Ben pulsó el botón del equipo de música y nos quedamos los tres callados mientras se metía en un aparcamiento invadido desde hacía tiempo por la arena gris. En su momento había habido un cartel que anunciaba la presencia de cuatro tiendas, porque a un lado de la carretera había un poste raído de más de dos metros, pero el cartel había desaparecido hacía tiempo. Lo habría arrancado un huracán o se habría podrido de viejo. A las tiendas no les había ido mucho mejor. Era un edificio de una sola planta con techo plano, y por algunos sitios se veían los bloques de hormigón al descubierto. Las capas de pintura se desprendían de las paredes como insectos pegados a un nido. Las manchas de humedad formaban dibujos abstractos de color marrón entre los escaparates de las tiendas. Los escaparates estaban sellados con láminas torcidas de aglomerado. De pronto se me pasó por la cabeza una idea horrible, una de esas ideas de las que no puedes librarte en cuanto han cruzado el umbral de la conciencia: me parecía que no era un lugar al que va uno a vivir. Era un lugar al que se va a morir.
En cuanto el coche se detuvo, el olor a rancio de la muerte me invadió la nariz y la boca. Tuve que tragarme la bocanada de vómito que me subió dolorosamente por la garganta. Solo entonces, tras haber perdido tanto tiempo, entendí lo mal que había interpretado tanto el juego de Margo como el premio por ganarlo.
Salgo del coche. Ben se coloca a mi lado y Radar al lado de Ben. Y de repente sé que esto no tiene gracia, que no se trata de demostrarle que merezco salir con ella. Puedo oír las palabras de Margo la noche en que recorrimos Orlando.
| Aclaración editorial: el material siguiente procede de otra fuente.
(** * libbfddp: the BFD data plane client library, [bfddp.c]

    A shallow embedding of [src/libbfddp/bfddp.c].  The C objects are modelled
    as follows.

    - [size_t] is a 64-bit unsigned integer: a [Z] in [0, 2^64), with every
      addition and subtraction of the source wrapped by [sz].
    - The backing storage of a [struct bfddp_buf] is a [list byte]; an offset
      into it is the pointer [buf->buf + offset].
    - The process state the code reads and writes besides its own structures
      ([errno], the data the peer delivers on the socket, the outcomes of the
      other system calls) is an explicit [proc] record that every function
      doing system calls takes and returns.  Each system call is appended to
      the [calls] log of that record, with the [errno] it leaves.
    - [struct bfddp_message] is declared in [bfddp.h]; what the code needs of
      it (its size and where its [length] member lies) is a [message_abi]. *)

From Stdlib Require Import ZArith List Bool Lia.
From Stdlib Require Import Strings.Byte.
Import ListNotations.
Local Open Scope Z_scope.

(** ** Machine integers and platform constants *)

Definition SIZE_WIDTH : Z := 64.

(** Wrap-around of [size_t] arithmetic. *)
Definition sz (z : Z) : Z := z mod 2 ^ SIZE_WIDTH.

Definition is_size (z : Z) : Prop := 0 <= z < 2 ^ SIZE_WIDTH.

(** [errno] values and the [O_NONBLOCK] flag, as Linux defines them. *)
Definition EINTR : Z := 4.
Definition EAGAIN : Z := 11.
Definition EWOULDBLOCK : Z := 11.
Definition EINPROGRESS : Z := 115.
Definition O_NONBLOCK : Z := 2048.

(** ** Memory *)

Definition nat_of (z : Z) : nat := Z.to_nat z.
Definition len {A} (l : list A) : Z := Z.of_nat (length l).

(** [memmove(mem + dst, mem + src, n)] inside one object.  The source range
    is read first, so overlapping ranges are handled as [memmove] does.  A
    range that leaves the object is undefined behaviour in C; here the source
    range is cut at the end of the object. *)
Definition memmove (mem : list byte) (dst src n : Z) : list byte :=
  let chunk := firstn (nat_of n) (skipn (nat_of src) mem) in
  firstn (nat_of dst) mem ++ chunk ++ skipn (nat_of dst + length chunk) mem.

(** Storing the bytes [bs] at [mem + off]. *)
Definition store (mem : list byte) (off : Z) (bs : list byte) : list byte :=
  firstn (nat_of off) mem ++ bs ++ skipn (nat_of off + length bs) mem.

(** The bytes of [mem] in [[lo, hi)]. *)
Definition slice (mem : list byte) (lo hi : Z) : list byte :=
  firstn (nat_of (hi - lo)) (skipn (nat_of lo) mem).

(** ** [struct bfddp_buf] and [struct bfddp_ctx] *)

Record bfddp_buf : Type := mk_buf {
  buf : list byte;
  total : Z;
  position : Z;
  remaining : Z;
  packet : Z
}.

Record bfddp_ctx : Type := mk_ctx {
  sock : Z;
  connecting : bool;
  inbuf : bfddp_buf;
  outbuf : bfddp_buf
}.

Definition set_inbuf (c : bfddp_ctx) (b : bfddp_buf) : bfddp_ctx :=
  mk_ctx (sock c) (connecting c) b (outbuf c).

(** [#define BFDDP_BUF_FULL(buf) ((buf)->position == (buf)->total)] *)
Definition BFDDP_BUF_FULL (b : bfddp_buf) : bool := position b =? total b.

(** ** [bfddp_buf_pulldown] *)

Definition bfddp_buf_pulldown (b : bfddp_buf) : bfddp_buf :=
  if position b =? 0 then b
  else
    let movebytes := sz (position b - packet b) in
    {| buf := memmove (buf b) 0 (packet b) movebytes;
       total := total b;
       position := movebytes;
       remaining := sz (total b - movebytes);
       packet := 0 |}.

(** ** [bfddp_read_finish] *)

Definition bfddp_read_finish (c : bfddp_ctx) : bfddp_ctx :=
  set_inbuf c (bfddp_buf_pulldown (inbuf c)).

(** ** Invariants *)

(** The cursor invariant of a buffer. *)
Definition cursor_inv (b : bfddp_buf) : Prop :=
  remaining b = total b - position b /\
  0 <= packet b /\ packet b <= position b /\ position b <= total b.
Lemma cancel_reservation_not_found_witness :
  ~ In 7%N (map Row.reservation_id (salon_reservations db_ann))
  /\ route_cancel 7%N db_ann
     = (mkResponse HTTP_404_NOT_FOUND Error, logged SELECT db_ann).
Proof.
  assert (~ In 7%N (map Row.reservation_id (salon_reservations db_ann))) as H
      by (intros [C|[]]; discriminate C).
  split; [exact H|].
  exact (cancel_reservation_not_found 7%N db_ann H).
Defined.

(** ** What no request does *)

Lemma validated_reservation_ok (b : ReservationCreate.body)
    (r : ReservationCreate.t) :
  ReservationCreate.model_validate b = Some r -> reservation_ok r = true.
Proof.
  unfold ReservationCreate.model_validate. cbv zeta.
  destruct (date_fromisoformat _) as [d|] eqn:Ed; [|discriminate].
  destruct (ReservationCreate.normalize_time _) as [s|]; [|discriminate].
  destruct (time_fromisoformat s) as [tm|] eqn:Et; [|discriminate].
  apply date_strftime_fromisoformat in Ed as [_ Okd].
  apply time_strftime_fromisoformat in Et as [_ Okt].
  destruct (match ReservationCreate.body_duration_minutes b with
            | Some v => ReservationCreate.validate_duration v
            | None => Some DEFAULT_DURATION_MINUTES
            end); [|discriminate].
  intros [= <-]. unfold reservation_ok. cbn. now rewrite Okd, Okt.
Qed.

Lemma validated_updates_ok (b : ReservationUpdate.body)
    (u : ReservationUpdate.t) :
  ReservationUpdate.model_validate b = Some u -> updates_ok u = true.
Proof.
  unfold ReservationUpdate.model_validate. cbv zeta. intros H.
  assert (forall d, ReservationUpdate.reservation_date u = Some d ->
                    date_ok d = true) as Hd.
  { revert H.
    destruct (ReservationUpdate.body_reservation_date b) as [s|].
    - destruct (date_fromisoformat s) as [x|] eqn:E; [|discriminate].
      apply date_strftime_fromisoformat in E as [_ Ok]. simpl.
      destruct (match ReservationUpdate.normalize_time _ with
                | RawStr s0 => _ | RawNone => _ end); [|discriminate].
      destruct (ReservationUpdate.validate_duration _); [|discriminate].
      intros [= <-] d [= <-]. exact Ok.
    - destruct (match ReservationUpdate.normalize_time _ with
                | RawStr s0 => _ | RawNone => _ end); [|discriminate].
      destruct (ReservationUpdate.validate_duration _); [|discriminate].
      intros [= <-] d. discriminate. }
  assert (forall tm, ReservationUpdate.reservation_time u = Some tm ->
                     time_ok tm = true) as Ht.
  { revert H.
    destruct (match ReservationUpdate.body_reservation_date b with
              | Some s => _ | None => _ end); [|discriminate].
    destruct (ReservationUpdate.normalize_time _) as [s|].
    - destruct (time_fromisoformat s) as [x|] eqn:E; [|discriminate].
      apply time_strftime_fromisoformat in E as [_ Ok]. simpl.
      destruct (ReservationUpdate.validate_duration _); [|discriminate].
      intros [= <-] tm [= <-]. exact Ok.
    - destruct (ReservationUpdate.validate_duration _); [|discriminate].
      intros [= <-] tm. discriminate. }
  unfold updates_ok.
  destruct (ReservationUpdate.reservation_date u) as [d|];
    destruct (ReservationUpdate.reservation_time u) as [tm|];
    rewrite ?(Hd _ eq_refl), ?(Ht _ eq_refl); reflexivity.
Qed.

Lemma row_readable_created (reservation : ReservationCreate.t)
    (db : Database) :
  reservation_ok reservation = true ->
  row_readable (created_row reservation db) = true.
Proof.
  intros Ok. unfold row_readable. now rewrite (created_row_response _ _ Ok).
Qed.

Lemma row_readable_modified (updates : ReservationUpdate.t) (now : N)
    (e : Row.t) :
  row_readable e = true -> updates_ok updates = true ->
  row_readable (modified_row updates now e) = true.
Proof.
  intros Re Ok.
  destruct (modified_row_readable updates now e Re Ok)
    as (d & tm & Pd & Pt & _).
  unfold row_readable, to_response. now rewrite Pd, Pt.
Qed.

Lemma row_step_same (r : Row.t) : row_step r r.
Proof. unfold row_step, same_identity. tauto. Qed.

Lemma row_step_modified (id : UUID) (updates : ReservationUpdate.t)
    (now : N) (r : Row.t) :
  updates_ok updates = true ->
  row_step r (written id (build_update_data updates) now r).
Proof.
  intros Ok. unfold written. destruct (N.eqb _ _); [|apply row_step_same].
  unfold row_step, same_identity. repeat split; try reflexivity.
  - now left.
  - intros Re. now apply (row_readable_modified updates now r).
Qed.

Lemma row_step_cancelled (id : UUID) (now : N) (r : Row.t) :
  row_step r (written id cancel_update now r).
Proof.
  unfold written. destruct (N.eqb _ _); [|apply row_step_same].
  unfold row_step, same_identity. repeat split; try reflexivity.
  - now right.
  - intros Re. rewrite (row_readable_fields r); [exact Re| |]; reflexivity.
Qed.

(** The table after any request: the stored rows, each stepped, followed
    by what was added. *)
Lemma serve_table (req : Request) (db : Database) :
  exists kept added,
    salon_reservations (snd (serve req db)) = kept ++ added
    /\ Forall2 row_step (salon_reservations db) kept
    /\ rows_added (salon_reservations db) added.
Proof.
  assert (exists kept added,
             salon_reservations db = kept ++ added
             /\ Forall2 row_step (salon_reservations db) kept
             /\ rows_added (salon_reservations db) added) as Same.
  { exists (salon_reservations db), []. rewrite app_nil_r.
    split; [reflexivity|]. split; [|now left].
    apply Forall2_same, row_step_same. }
  destruct req as [b|phone|id b|id|ds stylist|]; cbn [serve];
    unfold route_add, route_lookup, route_modify, route_cancel,
           route_availability, respond.
  - destruct (ReservationCreate.model_validate b) as [r|] eqn:V;
      [|exact Same].
    pose proof (validated_reservation_ok _ _ V) as Ok.
    rewrite create_reservation_run.
    destruct (existsb _ _); [exact Same|].
    rewrite (created_row_response _ _ Ok). cbn [snd salon_reservations].
    exists (salon_reservations db), [created_row r db].
    split; [reflexivity|]. split; [apply Forall2_same, row_step_same|].
    right. exists (created_row r db). split; [reflexivity|].
    split; [reflexivity|]. split; [now apply row_readable_created|reflexivity].
  - pose proof (lookup_reservations_table phone db) as T.
    destruct (lookup_reservations phone db) as [[e|l] db']; simpl in T;
      subst db'; exact Same.
  - destruct (ReservationUpdate.model_validate b) as [u|] eqn:V;
      [|exact Same].
    pose proof (validated_updates_ok _ _ V) as Ok.
    rewrite modify_reservation_run.
    destruct (filter _ _) as [|e rest]; [exact Same|]. cbv zeta.
    destruct (date_fromisoformat _); [|exact Same].
    destruct (time_fromisoformat _); [|exact Same].
    destruct (existsb _ _); [exact Same|].
    assert (exists kept added,
               map (written id (build_update_data u) (clock db))
                 (salon_reservations db) = kept ++ added
               /\ Forall2 row_step (salon_reservations db) kept
               /\ rows_added (salon_reservations db) added) as Written.
    { eexists. exists []. rewrite app_nil_r. split; [reflexivity|].
      split; [|now left]. apply Forall2_map_right. intros r.
      now apply row_step_modified. }
    cbn [map]. destruct (to_response _); exact Written.
  - rewrite cancel_reservation_run.
    destruct (filter _ _) as [|e rest]; [exact Same|].
    assert (exists kept added,
               map (written id cancel_update (clock db))
                 (salon_reservations db) = kept ++ added
               /\ Forall2 row_step (salon_reservations db) kept
               /\ rows_added (salon_reservations db) added) as Written.
    { eexists. exists []. rewrite app_nil_r. split; [reflexivity|].
      split; [|now left]. apply Forall2_map_right. intros r.
      apply row_step_cancelled. }
    destruct (to_response _); exact Written.
  - destruct (date_fromisoformat ds) as [d|]; [|exact Same].
    pose proof (check_availability_table d stylist db) as T.
    destruct (check_availability d stylist db) as [[e|a] db']; simpl in T;
      subst db'; exact Same.
  - exact Same.
Qed.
La oigo diciéndome: «No quiero que unos críos me encuentren cubierta de moscas un sábado por la mañana en Jefferson Park». No querer que unos críos te encuentren en Jefferson Park no es lo mismo que no querer morir.
No parece que haya pasado nadie por aquí desde hace tiempo, excepto por el olor, ese tufo rancio y dulzón que diferencia a los muertos de los vivos. Me digo a mí mismo que Margo no puede oler así, pero claro que puede. Todos podemos. Me llevo el brazo a la nariz para oler el sudor, la piel y cualquier cosa menos la muerte.
—¿MARGO? —grita Radar.
Un pájaro posado en el oxidado canalón del edificio suelta dos sílabas a modo de respuesta.
—¡MARGO! —vuelve a gritar Radar.
Nada. Pega una patada en la arena y suspira.
—Mierda.
Aquí, frente a este edificio, aprendo algo sobre el miedo. Aprendo que no son las banales fantasías de alguien que quizá quiere que le pase algo importante, aunque lo importante sea terrible. No es el asco de ver a un extraño muerto, ni la falta de aliento cuando oyes cargarse una escopeta delante de la casa de Becca Arrington. Este miedo no se soluciona con ejercicios de respiración. Este no es comparable con ningún miedo que haya sentido antes. Es la más baja de todas las emociones posibles, sientes que estaba con nosotros antes de que existieras, antes de que existiera este edificio, antes de que existiera la Tierra. Es el miedo que hizo que los peces salieran del agua y desarrollaran pulmones, el miedo que nos enseña a correr, el miedo que hace que enterremos a nuestros muertos.
El olor hace que un desesperado pánico se apodere de mí. No como cuando mis pulmones se quedan sin aire, sino como cuando lo que se queda sin aire es la propia atmósfera. Creo que la razón por la que he pasado la mayor parte de mi vida asustado es quizá porque intentaba prepararme y entrenar mi cuerpo para cuando llegara el miedo de verdad. Pero no estoy preparado.
—Colega, deberíamos marcharnos —dice Ben—. Deberíamos llamar a la poli o a quien sea.
Todavía no nos hemos mirado. Los tres seguimos mirando el edificio, un edificio abandonado desde hace mucho tiempo que solo puede albergar cadáveres.
—No —dice Radar—. No no no no no. Los llamaremos si hay razones para llamarlos. Dejó la dirección a Q, no a la poli. Tenemos que buscar la manera de entrar.
—¿Entrar? —pregunta Ben dubitativo.
Le doy una palmada en la espalda a Ben, y por primera vez en todo el día no miramos al frente, sino que nos miramos entre nosotros. Lo hace más llevadero. Al mirarlos, algo me hace sentir que Margo no está muerta si no la hemos encontrado.
—Sí, entrar —digo.
Ya no sé quién es Margo, o quién era, pero tengo que encontrarla.